Nel giugno 2017 a Vannoni, reduce da un ricovero in ospedale, sono concessi gli arresti domiciliari. “Non è stata smentita l’ipotesi di accusa” spiega il legale difensore Liborio Cataliotti “ma si sono attenuate le esigenze cautelari. In questi mesi, inoltre, il mio assistito si è sempre comportato bene”.

Al fondatore si Stamina vengono inoltre restituiti i 40 mila euro frutto della vendita della sua auto di lusso, denaro che gli era stato sequestrato dopo l’arresto e che, secondo gli inquirenti, sarebbe servito al fondatore di Stamina per lasciare l’Italia e continuare a somministrare infusioni di cellule staminali all’estero.

Nel maggio 2018 la Procura di Torino ha avanzato una richiesta di rinvio a giudizio nei confronti di Vannoni che nel frattempo, dopo gli arresti domiciliari, l’obbligo di dimora e il divieto di espatrio, non è sottoposto ad alcuna misura cautelare.

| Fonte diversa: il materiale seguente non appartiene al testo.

(* ===== verification/RO6Spec.v ===== *)
(** * RO6: what the versions and the recorded readers mean

    The versions of a column against the history of its values, what a recorded reader
    gets, and where that is not what the protocol asks for. *)

From S2P Require Import Prelude SparseInt MemRow MemRowSpec RO6Row.

(** ** Maps in order *)

Section keys.
Context {A : Type}.
Implicit Types m : gmap Z A.

Lemma sorted_keys_elem m k : k ∈ sorted_keys m ↔ k ∈ dom m.
Proof. unfold sorted_keys. by rewrite merge_sort_Permutation, elem_of_elements. Qed.

Lemma sorted_keys_sorted m : StronglySorted Z.le (sorted_keys m).
Proof. apply StronglySorted_merge_sort; [intros x y z; lia|apply _]. Qed.

Lemma last_sorted l k : StronglySorted Z.le l → last l = Some k → ∀ x, x ∈ l → x ≤ k.
Proof.
  intros Hs (l' & ->)%last_Some x [Hx| ->%list_elem_of_singleton]%elem_of_app; [|done].
  apply StronglySorted_app in Hs as (Hall & _ & _). apply Hall; set_solver.
Qed.

Lemma sorted_filter (P : Z → Prop) `{∀ x, Decision (P x)} l : StronglySorted Z.le l → StronglySorted Z.le (filter P l).
Proof.
  induction 1 as [|x l Hs IH Hx]; [constructor|]. rewrite filter_cons. case_decide; [|done]. constructor; [done|].
  rewrite Forall_forall in *. intros y [_ Hy]%list_elem_of_filter. by apply Hx.
Qed.

Lemma last_key_spec m k : last_key m = Some k ↔ k ∈ dom m ∧ ∀ x, x ∈ dom m → x ≤ k.
Proof.
  unfold last_key. split.
  - intros Hl. split.
    + apply sorted_keys_elem. apply last_Some in Hl as [l ->]. set_solver.
    + intros x Hx%sorted_keys_elem. by eapply last_sorted; [apply sorted_keys_sorted| |].
  - intros [Hk Hmax]. destruct (last (sorted_keys m)) as [j|] eqn:Hj.
    + f_equal. pose proof (last_sorted _ _ (sorted_keys_sorted m) Hj k (proj2 (sorted_keys_elem m k) Hk)).
      assert (j ∈ dom m) as Hjd by (apply sorted_keys_elem; apply last_Some in Hj as [l ->]; set_solver). pose proof (Hmax j Hjd). lia.
    + apply last_None in Hj. apply sorted_keys_elem in Hk. rewrite Hj in Hk. by apply not_elem_of_nil in Hk.
Qed.

Lemma last_key_None m : last_key m = None ↔ m = ∅.
Proof.
  unfold last_key. rewrite last_None. split.
  - intros Hn. apply map_empty. intros i. apply not_elem_of_dom. rewrite <-sorted_keys_elem, Hn. apply not_elem_of_nil.
  - intros ->. done.
Qed.

Lemma last_key_insert m k x : (∀ i, i ∈ dom m → i ≤ k) → last_key (<[k := x]> m) = Some k.
Proof. intros Hm. apply last_key_spec. rewrite dom_insert_L. split; [set_solver|]. intros i [->%elem_of_singleton|Hi]%elem_of_union; [done|by apply Hm]. Qed.
End keys.

(** ** The tracker *)

Definition reader (t : ReadTxnIdTracker) (c id : Z) : option (Z * Z) := keyToReadTxnIds t !! c ≫= (.!! id).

A ottobre, attraverso il suo avvocato, l’imputato offre un rimborso di 20 mila euro ai pazienti che avevano pagato per sottoporsi al trattamento e che a causa del “blocco” ordinato nel 2016 dalle autorità italiane non hanno potuto usufruire delle infusioni. Una cifra giudicata “largamente insufficiente” dalle 14 parti civili.